• _What is being asked_:
In the listing below, print exactly the lines between the line holding "Z.of_nat (size (ct_Files c)) < maxRecords →" and the line holding "unfold blob_at. cbn.", inclusive, and no more.

*** Source data ***

(* ===== verification/UploadCreateFacts.v ===== *)
(** * Private uploads: admission

    A new upload is admitted within the limits of its file, its scope and the
    workspace, and keeps the invariant. *)

From S2P Require Import Prelude Effects GoStrings GoJson GoTime GoLibrary UploadTypes UploadStore UploadBackend.
From S2P Require Import UploadWp UploadInv UploadScopeFacts UploadDeleteFacts UploadFileFacts.
From Stdlib Require Import Permutation.

Open Scope Z_scope.

(** ** The scan of a catalog's files *)

Lemma usage_cons p r l : usage_of p (r :: l) = if p r then fr_Size r + usage_of p l else usage_of p l.
Proof. done. Qed.
Lemma live_in_cons scopeID r : live_in scopeID r = is_live r && (fr_Scope r == scopeID).
Proof. done. Qed.
Lemma usage_nonneg p l : Forall (λ r, 0 <= fr_Size r) l → 0 <= usage_of p l.
Proof. induction 1 as [|r l Hr _ IH]; [done|]. rewrite usage_cons. case_match; lia. Qed.

(** What a scan that finds nobody's identity adds up. *)
Record scanned (scopeID : string) (l : list fileRecord) (u u' : usage) : Prop := {
  sn_workspace : us_Workspace u' = us_Workspace u + usage_of is_live l;
  sn_scope : us_Scope u' = us_Scope u + usage_of (live_in scopeID) l;
  sn_count : us_Count u <= us_Count u' }.

Lemma scan_spec scopeID q l u u' :
  Forall (λ r, 0 <= fr_Size r) (map snd l) → 0 <= us_Workspace u → 0 <= us_Scope u ->
  us_Workspace u + usage_of is_live (map snd l) < 2^63 → us_Scope u + usage_of (live_in scopeID) (map snd l) < 2^63 →
  scan_files scopeID q l u = Ok (inr u') →
  scanned scopeID (map snd l) u u' ∧
  Forall (λ r, ¬ (fr_Scope r = scopeID ∧ fr_ClientID r = rq_ClientID q)) (map snd l).
Proof.
  revert u. induction l as [|[id r] l IH]; intros u Hf Hw Hs Hw2 Hs2 H.
  - injection H as <-. split; [|constructor]. split; cbn; lia.
  - cbn [map snd] in *. apply Forall_cons in Hf as [Hr Hf]. pose proof (usage_nonneg is_live _ Hf) as N1.
    pose proof (usage_nonneg (live_in scopeID) _ Hf) as N2. cbn [scan_files] in H. destruct (_ && _) eqn:E in H; [by case_match|].
    rewrite usage_cons in Hw2, Hs2. rewrite live_in_cons in Hs2.
    assert (¬ (fr_Scope r = scopeID ∧ fr_ClientID r = rq_ClientID q)) as Hn.
    { intros [E1 E2]. rewrite !bool_decide_true in E by done. discriminate. }
    destruct (fr_State r == "deleted") eqn:Ed.
    + assert (is_live r = false) as El by (unfold is_live; by rewrite Ed). rewrite El in Hw2, Hs2. cbn [andb] in Hs2.
      destruct (IH u Hf Hw Hs Hw2 Hs2 H) as [[H1 H2 H3] Hall]. split; [|by constructor].
      split; rewrite ?usage_cons, ?live_in_cons, ?El; done.
    + assert (is_live r = true) as El by (unfold is_live; by rewrite Ed). rewrite El in Hw2, Hs2. cbn [andb] in Hs2.
      assert (i64 (us_Workspace u + fr_Size r) = us_Workspace u + fr_Size r) as Ew by (apply i64_id; unfold is_i64; lia).
      destruct (fr_Scope r == scopeID) eqn:Es.
      * assert (i64 (us_Scope u + fr_Size r) = us_Scope u + fr_Size r) as Ew2 by (apply i64_id; unfold is_i64; lia).
        rewrite Ew, Ew2 in H. apply IH in H as [[H1 H2 H3] Hall]; cbn in *; [|done|lia..].
        split; [|by constructor]. split; rewrite ?usage_cons, ?live_in_cons, ?El, ?Es; cbn; lia.
      * rewrite Ew in H. apply IH in H as [[H1 H2 H3] Hall]; cbn in *; [|done|lia..].
        split; [|by constructor]. split; rewrite ?usage_cons, ?live_in_cons, ?El, ?Es; cbn; lia.
Qed.

Section Facts.
Context {W : Type} (rt : UpRuntime W) (st : Store).
Context (Hlimits : limits_ok (UploadLimits st)) (Hrange : range_law rt).

(** ** The new upload *)

Lemma add_file c id r scope :
  catalog_ok st c → ct_Files c !! id = None → ct_Scopes c !! fr_Scope r = Some scope → file_ok (UploadLimits st) c id r → is_live r = true →
  Z.of_nat (size (ct_Files c)) < maxRecords →
  fr_Size r + usage_of is_live (files_of c) <= WorkspaceBytes (UploadLimits st) →
  fr_Size r + usage_of (live_in (fr_Scope r)) (files_of c) <= quota (UploadLimits st) scope →
  catalog_ok st (c <| ct_Files ::= <[id := r]> |>).
Proof.
  intros [Hi Hn Hs Hf Hb Hu Hq] Hid Hsc Hok Hl Hsize Hw Hquota. split; cbn.
  - done.
  - rewrite map_size_insert, Hid. cbn. lia.
  - done.
  - intros j x [[<- <-]|[_ Hx]]%lookup_insert_Some; (apply (file_ok_scopes _ c); [done|auto]).
  - intros k s Hk. destruct (Hb k s Hk) as [H1 H2]. split; [done|]. intros j Hj. cbn. apply is_Some_insert. auto.
  - unfold files_of. cbn. rewrite usage_insert by done. unfold add_size. rewrite Hl. exact Hw.
  - intros j s Hj. unfold files_of. cbn. rewrite usage_insert by done. unfold add_size. unfold live_in at 1. rewrite Hl. cbn [andb].
    destruct (fr_Scope r == j) eqn:E; [|by apply Hq]. apply bool_decide_eq_true_1 in E. subst j.
    assert (s = scope) as -> by congruence. exact Hquota.
Qed.

Lemma create_partial_spec id σ (Q : UpSys W → result unit → Prop) :
  up_blobs σ !! id = None →
  (∀ σ' x, up_file σ' = up_file σ → away id (up_blobs σ) (up_blobs σ') →
     (is_ok x = true → up_blobs σ' = put id partial_name (mkBlob [] true) (up_blobs σ)) → Q σ' x) →
  wp (create_partial rt id) Q σ.
Proof.
  intros Hid HQ. unfold create_partial. apply wp_bind, wp_call_any. intros σ1 [[]|e] [H1f H1b].
  2:{ apply HQ; [done|by intros j _; rewrite H1b|discriminate]. }
  apply wp_bind, wp_modify, wp_bind, wp_gets.
  assert (away id (up_blobs σ) (<[id := default ∅ (up_blobs σ1 !! id)]> (up_blobs σ1))) as Ha.
  { intros j Hj. rewrite lookup_insert_ne by done. by rewrite H1b. }
  assert (blob_at id partial_name (σ1 <| up_blobs ::= λ m, <[id := default ∅ (m !! id)]> m |>) = None) as En.
  { unfold blob_at. cbn. rewrite lookup_insert_eq, H1b, Hid. done. }
  rewrite En. rewrite bool_decide_true by done. apply wp_bind, wp_ret, wp_bind, wp_call_any. intros σ2 [[]|e] [H2f H2b]; cbn in H2f, H2b.
  2:{ apply HQ; [congruence|by rewrite H2b|discriminate]. }
  apply wp_bind, wp_modify, wp_call_any. intros σ3 x [H3f H3b]. cbn in H3f, H3b.
  assert (up_blobs σ3 = put id partial_name (mkBlob [] true) (up_blobs σ)) as E.
  { rewrite H3b, H2b, H1b, lookup_insert_eq, Hid. unfold put. rewrite Hid. cbn. by rewrite insert_insert_eq. }
  apply HQ; [congruence|rewrite E; apply away_put|done].
Qed.

(** The bounds that admission leaves, as quantities that do not wrap. *)
Lemma size_admitted scope records u q :
  0 <= us_Scope u <= quota (UploadLimits st) scope → 0 <= us_Workspace u <= WorkspaceBytes (UploadLimits st) →
  size_refused st scope records u q = None →
  0 <= rq_Size q <= FileBytes (UploadLimits st) ∧ rq_Size q + us_Scope u <= quota (UploadLimits st) scope
  ∧ rq_Size q + us_Workspace u <= WorkspaceBytes (UploadLimits st) ∧ us_Count u < 1000 ∧ records < maxRecords.
Proof.
  pose proof (l_prompt _ Hlimits) as Lp. pose proof (l_session _ Hlimits) as Ls. pose proof (l_workspace _ Hlimits) as Lw.
  unfold size_refused. cbv zeta. fold (quota (UploadLimits st) scope). intros Hs Hw.
  assert (quota (UploadLimits st) scope < 2^62) as Lq by (unfold quota; case_match; lia).
  destruct (rq_Size q <? 0) eqn:E1; [discriminate|]. destruct (FileBytes _ <? _) eqn:E2; [discriminate|].
  destruct (_ || (maxRecords <=? records)) eqn:E3; [discriminate|]. intros _.
  rewrite !i64_id in E3 by (unfold is_i64; lia). lia.
Qed.

(** What an upload that is admitted adds to a catalog. *)
Definition admitted (scopeID : string) (q : UploadRequest) (c c' : catalog) (id : string) : Prop :=
  ct_Files c !! id = None ∧ c' = c <| ct_Files ::= <[id := file_at c' id]> |> ∧
  (let r := file_at c' id in fr_State r = "uploading" ∧ fr_Offset r = 0 ∧ fr_Size r = rq_Size q ∧ fr_Scope r = scopeID
     ∧ fr_ClientID r = rq_ClientID q ∧ fr_Name r = rq_Name q).

Lemma admit_spec b q scope u c B0 σ :
  good st c (up_blobs σ) → up_blobs σ = B0 → ct_Scopes c !! b_ScopeID b = Some scope →
  scanned (b_ScopeID b) (files_of c) (mkUsage 0 0 0) u →
  (∀ w' raw, ur_random rt (ur_statfs rt (up_world σ)).1 = (w', Ok raw) →
     ct_Files c !! id_text raw = None ∧ idPattern (id_text raw) = true ∧ B0 !! id_text raw = None) →
  wp (admit_upload rt st b q c scope u) (λ σ' x, up_file σ' = up_file σ ∧ keeps st never c B0 σ' x ∧ match x with
    | Ok (c', ch, _) => ch = true ∧ ∃ id, admitted (b_ScopeID b) q c c' id
    | Err _ => True end) σ.
Proof.
  intros Hg HB Hsc [Hsw Hss _] Hfresh. pose proof Hg as [Hok Hbytes]. rewrite HB in Hg, Hbytes.
  assert (∀ (σ' : UpSys W) e, quiet σ σ' → up_file σ' = up_file σ ∧
    keeps st never c B0 σ' (Err e : result (catalog * bool * Upload)) ∧ True) as Herr.
  { intros σ' e [Hf Hb]. split; [done|]. unfold keeps. rewrite Hb, HB. destruct (still_kept st _ _ Hg). done. }
  assert (Forall (λ r, 0 <= fr_Size r) (files_of c)) as Hsizes.
  { apply Forall_forall. intros r Hin. unfold files_of in Hin. apply list_elem_of_fmap in Hin as ([k x] & -> & Hin).
    apply elem_of_map_to_list in Hin. pose proof (f_offset _ _ _ _ (c_files _ _ Hok k x Hin)). cbn. lia. }
  unfold admit_upload. cbn in Hsw, Hss.
  apply wp_bind, wp_lift_error. destruct (preparationMutation _ _); [by apply Herr|].
  apply wp_bind, wp_lift_error. destruct (name_refused _); [by apply Herr|].
  apply wp_bind, wp_lift_error. destruct (size_refused _ _ _ _ _) eqn:Esize; [by apply Herr|].
  apply size_admitted in Esize as (Hq1 & Hq2 & Hq3 & Hq4 & Hq5).
  2:{ rewrite Hss, Z.add_0_l. split; [by apply usage_nonneg|]. by apply (c_quota _ _ Hok). }
  2:{ rewrite Hsw, Z.add_0_l. split; [by apply usage_nonneg|]. apply (c_usage _ _ Hok). }
  apply wp_bind, wp_uask. intros w3 d Hd. set (σ4 := σ <| up_world := w3 |>). assert (quiet σ σ4) as H04 by by split.
  apply wp_bind, wp_lift_result. destruct d as [d|e]; [|by apply Herr]. cbv zeta.
  apply wp_bind. case_match; [by apply wp_fail, Herr|]. apply wp_ret. unfold newID. apply wp_bind, wp_bind, wp_uask. intros w [raw|e] Eraw.
  2:{ apply wp_bind, wp_lift_result. by apply Herr. }
  apply wp_bind, wp_lift_result, wp_ret. destruct (Hfresh w raw) as (Hn1 & Hn2 & Hn3); [by rewrite Hd|]. set (id := id_text raw) in *.
  apply wp_bind, wp_uask. intros w2 now _. set (r := mkFile id _ _ _ _ _ _ _ _). destruct H04 as [H04f H04b].
  apply wp_bind, create_partial_spec; [cbn; by rewrite HB|]. cbn. intros σ5 x H5f Haway Hput. rewrite HB in Haway, Hput.
  assert (up_file σ5 = up_file σ) as Hfile by congruence.
  destruct (live_kept_good st c B0 (up_blobs σ5)) as [Hall Hev]; [done| |].
  { intros j y Hy _. apply Haway. congruence. }
  destruct x as [[]|e]; [|done]. specialize (Hput eq_refl). apply wp_ret.
  set (c' := c <| ct_Files ::= <[id := r]> |>).
  assert (blob_in (up_blobs σ5) id partial_name = Some (mkBlob [] true)) as Hpart by (rewrite Hput; apply blob_put).
  assert (blob_in (up_blobs σ5) id (final_name r) = None) as Hfin.
  { rewrite Hput, blob_put_ne by done. unfold blob_in. by rewrite Hn3. }
  assert (file_ok (UploadLimits st) c id r) as Hfok.
  { pose proof (l_chunk _ Hlimits). unfold r. split; cbn; try done; try lia; [set_solver|unfold chunks_of; cbn; lia]. }
  assert (catalog_ok st c') as Hok'.
  { apply (add_file c id r scope); [done|done|done|done|done|exact Hq5| |];
      change (fr_Size r) with (rq_Size q); [lia|]. change (fr_Scope r) with (b_ScopeID b). lia. }
  split; [exact Hfile|]. split; [split; [exact Hall|split; [exact Hev|split; [split; [exact Hok'|]|]]]|].
  - intros j y. unfold c'. cbn. intros [[<- <-]|[_ Hy]]%lookup_insert_Some; [|by eapply Hall]. split; cbn; try discriminate.
    + intros _. left. exists (mkBlob [] true). split; [exact Hpart|]. split; [done|]. split; [cbn; lia|]. split; [cbn; lia|exact Hfin].
    + intros _. exists []. split; [|done]. unfold held. cbn. rewrite Hpart. done.
  - intros j y Hy Hly _. exists y. split; [|by apply later_refl]. unfold c'. cbn. rewrite lookup_insert_ne; [done|]. congruence.
  - split; [done|]. exists id. split; [done|]. assert (file_at c' id = r) as ->; [|done].
    unfold file_at, c'. cbn. by rewrite lookup_insert_eq.
Qed.

Lemma Create_spec b q σ c : catalog_of st σ = Ok c → good st c (up_blobs σ) → fresh_ids rt st σ →
  wp (Create rt st b q) (λ σ' x, step st never σ σ') σ.
Proof.
  intros Hl Hg Hfresh. assert (step st never σ σ) as Hself by (exists c, c; repeat (split; [done|]); apply evolves_refl).
  unfold Create. case_match; [by apply wp_fail|]. eapply transaction_step_from; [done|done|]. intros c1 σ1 Hen Hc Hg1 Hb1.
  assert (∀ (σ2 : UpSys W) (x : result (catalog * bool * Upload)), quiet σ1 σ2 → match x with Ok (c2, _, _) => c2 = c1 | Err _ => True end →
    up_file σ2 = up_file σ1 ∧ keeps st never c1 (up_blobs σ1) σ2 x) as Hsame.
  { intros σ2 x [Hf Hb] Hx. split; [done|]. unfold keeps. rewrite Hb. destruct (still_kept st _ _ Hg1). split; [done|]. split; [done|].
    destruct x as [[[c2 ch] a]|e]; [|done]. by subst c2. }
  destruct (ct_Scopes c1 !! b_ScopeID b) as [scope|] eqn:Esc; [|by apply wp_fail, Hsame]. case_match; [by apply wp_fail, Hsame|].
  apply wp_bind. eapply wp_mono; [apply wp_and; [apply (wp_range_world rt)|apply (wp_range_all rt _ (λ σ2 x, quiet σ1 σ2 ∧ match x with Ok l => l ≡ₚ map_to_list (ct_Files c1) | Err _ => False end)); [done|]]|].
  { intros σ2 l H2 Hp. by split. }
  intros σ2 [l|e] [Hw2 [H2 Hp]]; [|done]. apply wp_bind, wp_lift_result.
  destruct (scan_files _ _ _ _) as [[r|u]|e] eqn:Escan; [by apply wp_ret, Hsame| |by apply Hsame].
  pose proof Hg1 as [Hok1 Hbytes1]. assert (map snd l ≡ₚ files_of c1) as Hpf by (unfold files_of; by apply Permutation_map).
  pose proof (l_workspace _ Hlimits) as Lw. pose proof (l_prompt _ Hlimits) as Lp. pose proof (l_session _ Hlimits) as Ls.
  pose proof (c_usage _ _ Hok1) as Hu. pose proof (c_quota _ _ Hok1 _ _ Esc) as Hq.
  apply scan_spec in Escan as [[Hs1 Hs2 Hs3] _]; [|cbn; try done..].
  2:{ rewrite Hpf. apply Forall_forall. intros r Hin. unfold files_of in Hin. apply list_elem_of_fmap in Hin as ([k x] & -> & Hin).
    apply elem_of_map_to_list in Hin. pose proof (f_offset _ _ _ _ (c_files _ _ Hok1 k x Hin)). cbn. lia. }
  2:{ rewrite (usage_perm _ _ _ Hpf). lia. }
  2:{ rewrite (usage_perm _ _ _ Hpf). unfold quota in Hq. case_match; lia. }
  rewrite (usage_perm _ _ _ Hpf) in Hs1. rewrite (usage_perm _ _ _ Hpf) in Hs2. destruct H2 as [H2f H2b].
  eapply wp_mono; [apply (admit_spec b q scope u c1 (up_blobs σ1))|]; [by rewrite H2b|done|done|by split| |].
  - intros w' raw Hraw. rewrite Hb1. rewrite Hw2 in Hraw.
    destruct (Hfresh σ1 c1 _ w' raw Hen (rtc_l _ _ _ _ (asked_range rt _ _) (rtc_once _ _ (asked_statfs rt _))) Hraw) as (_ & ? & ? & ?). done.
  - intros σ3 x (H3f & Hk & _). by rewrite H3f.
Qed.
End Facts.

*** End of Source data ***

• _Result of the exercise_:
  Z.of_nat (size (ct_Files c)) < maxRecords →
  fr_Size r + usage_of is_live (files_of c) <= WorkspaceBytes (UploadLimits st) →
  fr_Size r + usage_of (live_in (fr_Scope r)) (files_of c) <= quota (UploadLimits st) scope →
  catalog_ok st (c <| ct_Files ::= <[id := r]> |>).
Proof.
  intros [Hi Hn Hs Hf Hb Hu Hq] Hid Hsc Hok Hl Hsize Hw Hquota. split; cbn.
  - done.
  - rewrite map_size_insert, Hid. cbn. lia.
  - done.
  - intros j x [[<- <-]|[_ Hx]]%lookup_insert_Some; (apply (file_ok_scopes _ c); [done|auto]).
  - intros k s Hk. destruct (Hb k s Hk) as [H1 H2]. split; [done|]. intros j Hj. cbn. apply is_Some_insert. auto.
  - unfold files_of. cbn. rewrite usage_insert by done. unfold add_size. rewrite Hl. exact Hw.
  - intros j s Hj. unfold files_of. cbn. rewrite usage_insert by done. unfold add_size. unfold live_in at 1. rewrite Hl. cbn [andb].
    destruct (fr_Scope r == j) eqn:E; [|by apply Hq]. apply bool_decide_eq_true_1 in E. subst j.
    assert (s = scope) as -> by congruence. exact Hquota.
Qed.

Lemma create_partial_spec id σ (Q : UpSys W → result unit → Prop) :
  up_blobs σ !! id = None →
  (∀ σ' x, up_file σ' = up_file σ → away id (up_blobs σ) (up_blobs σ') →
     (is_ok x = true → up_blobs σ' = put id partial_name (mkBlob [] true) (up_blobs σ)) → Q σ' x) →
  wp (create_partial rt id) Q σ.
Proof.
  intros Hid HQ. unfold create_partial. apply wp_bind, wp_call_any. intros σ1 [[]|e] [H1f H1b].
  2:{ apply HQ; [done|by intros j _; rewrite H1b|discriminate]. }
  apply wp_bind, wp_modify, wp_bind, wp_gets.
  assert (away id (up_blobs σ) (<[id := default ∅ (up_blobs σ1 !! id)]> (up_blobs σ1))) as Ha.
  { intros j Hj. rewrite lookup_insert_ne by done. by rewrite H1b. }
  assert (blob_at id partial_name (σ1 <| up_blobs ::= λ m, <[id := default ∅ (m !! id)]> m |>) = None) as En.
  { unfold blob_at. cbn. rewrite lookup_insert_eq, H1b, Hid. done. }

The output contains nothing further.